Ganz praktisch ist aber auch immer die Frage, wo und wie sich die Akteure überhaupt begegnen. Startet eine der beiden Seiten ohne die Domänenexpertise der anderen auf die Reise, dann arbeitet man oft mit vielen blinden Flecken. Was macht wirklich Sinn im alltäglichen Einsatz in der Praxis, was ist ein sinnvolles Geschäftsmodell und welche Technologie kann in welchem Fall sicher eingesetzt werden?
Wie schafft die Initiative "GiG – Games im Gesundheitswesen" die Schnittstelle zwischen Games und Gesundheitswesen?

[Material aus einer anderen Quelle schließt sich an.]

(** Code on the connection that leaves the item alone changes none of this. *)
Lemma got_kept (m : M unit) q k s x :
  (forall v, safe (seen_is v) m) ->
  ensures (fun w => holding (q, k, s) x (fun _ => 0) w \/ settled x w \/ leaked w) (on_conn m) (fun _ => got x).
Proof.
  intros Hm w Hw. assert (settled x w \/ leaked w) as Hw'.
  { destruct Hw as [Hw|Hw]; [left|exact Hw]. exact (holding_settled _ _ _ _ Hw (fun _ _ => eq_refl)). }
  unfold on_conn. specialize (Hm (seen (conn w)) (conn w) eq_refl). destruct (m (conn w)) as [a c|c|]; [|done..].
  unfold seen_is, seen in Hm. injection Hm as E1 E2 E3. destruct Hw' as [[Hb Hx]|[Hs Hl]].
  - left. split; [|done]. intros p Hp. cbn. rewrite E1. by apply Hb.
  - right. right. split; [cbn; congruence|]. cbn. by rewrite E1.
Qed.

(** A connection gets the item, or is closed; a compressed item that is not
    inflated for it stays in use. *)
Lemma get_hit_held k s x ex key q :
  (forall p, p <> 0 -> ex p = ind p q) ->
  ensures (holding (0, k, s) x ex) (get_hit key q) (fun _ => got x).
Proof.
  intros Hex. unfold get_hit. eapply triple_bind; [apply h_info_reported|]. intros info. apply triple_pure. intros Hi.
  destruct info as [i|]; [|apply settled_weaken; repeat h_step]. specialize (Hi i eq_refl).
  eapply triple_bind; [apply h_supports|]. intros ?. apply triple_pure. intros ->. cbn [snd].
  eapply (triple_bind _ _ (fun (ok : bool) w => if ok then holding (q, k, s) x (fun _ => 0) w \/ settled x w \/ leaked w else closing w)).
  - destruct (negb s && is_compressed (inf_datatype i)) eqn:Ec.
    + apply andb_true_iff in Ec as [Es Ec]. destruct s; [done|].
      eapply triple_bind; [by apply get_inflated_held|]. intros ?. apply triple_ret. auto.
    + intros w (Hv & Hx & Hr). unfold on_conn.
      pose proof (get_response_seen (0, k, s) q (size key) i (if negb s then PROTOCOL_BINARY_RAW_BYTES else inf_datatype i) (conn w) Hv) as Hg.
      destruct (get_response _ _ _ _ (conn w)) as [[|] c'|c'|]; [|by apply Hg|done..]. left.
      split; [done|]. split; [done|]. intros p Hp. cbn -[ind]. rewrite (Hr p Hp), (Hex p Hp). cbn -[ind]. rewrite (ind_0 p Hp). lia.
  - intros [|]; [|apply triple_ret; unfold got; auto].
    cbn [when]. apply got_kept. intros v. unfold update_topkeys. safely.
Qed.
Lemma process_get_held k s x :
  ensures (holding (0, k, s) x (fun _ => 0)) process_bin_get (fun _ => got x).
Proof.
  unfold process_bin_get. do 5 h_step. h_step; try (apply settled_weaken; repeat h_step; fail).
  - apply get_hit_held. refs.
  - apply settled_weaken. unfold get_miss. repeat h_step.
Qed.

Lemma get_held k s x :
  ensures (holding (0, k, s) x (fun _ => 0)) get_executor (fun _ => got x).
Proof.
  unfold get_executor. h_step. repeat case_match; try (h_step; apply process_get_held). all: apply settled_weaken; repeat h_step.
Qed.

(** ** Every executor *)

(** What a command finds: the references add up, and if the command was blocked
    its context can go on.  GET starts without an item of the connection. *)
Definition startable_for (ex : mcbp_executor) (w : world (counted_state ES)) : Prop :=
  startable w /\ (ex = Dispatch.get_executor -> item (conn w) = 0).

(** What it leaves: the references add up, or it was GET, which closes the
    connection when there is no memory for the response, and keeps a compressed
    item that it cannot inflate. *)
Definition left_by (ex : mcbp_executor) (w : world (counted_state ES)) : Prop :=
  accounted w \/ (ex = Dispatch.get_executor /\ (closing w \/ leaked w)).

GiG möchte genau an der Hürde zwischen den verschiedenen Logiken der zwei Branchen die Hemmschwelle senken und den Transfer zwischen den Welten erleichtern. Unser Ziel bei GiG ist es, dass wir konkrete Beispiele von Gamification in Medizinanwendungen sichtbar machen und im Detail beleuchten, welche Werkzeuge des Game Designs jeweils zum Einsatz kommen und wie diese Partnerschaften gelingen konnten.
Wir starten dazu in diesem Jahr mit zwei Formaten. In den GiG xTalks laden wir Best Practice Beispiele ein und sprechen sowohl mit den Herstellern aus dem Gesundheitsbereich, als auch mit den Game Designern, die an der Umsetzung beteiligt waren. Der erste Talk am 1.7.2025 um 12 Uhr wird online als Lunchevent einen Einblick bieten in Apelvo, ein gamifiziertes Beckenbodentraining.
Und das zweite Format?
Neben zwei weiteren von diesen spannenden Praxiseinblicken planen wir im Oktober ein GiG xLab. Dort laden wir dazu ein vor Ort in Mannheim an realen Cases zu arbeiten und neue Lösungen im Bereich der Mentalen Gesundheit und Prävention zu arbeiten. Nach dem Wochenende ist aber nicht Schluss, sondern es gibt eine Förderung von bis zu 8.000 Euro als Anschub, damit diese Ideen dann als Prototyp ihren Weg in die Umsetzung finden können.
Bei allen Formaten steht die Vernetzung im Vordergrund. Einander kennenlernen, einander besser verstehen und die wechselseitigen Potenziale erkennen. Neue Partnerschaften brauchen Zeit und Vertrauen. So kann Zug um Zug Baden-Württemberg zu einem Hotspot für Games und Gamificationim Gesundheitswesen werden.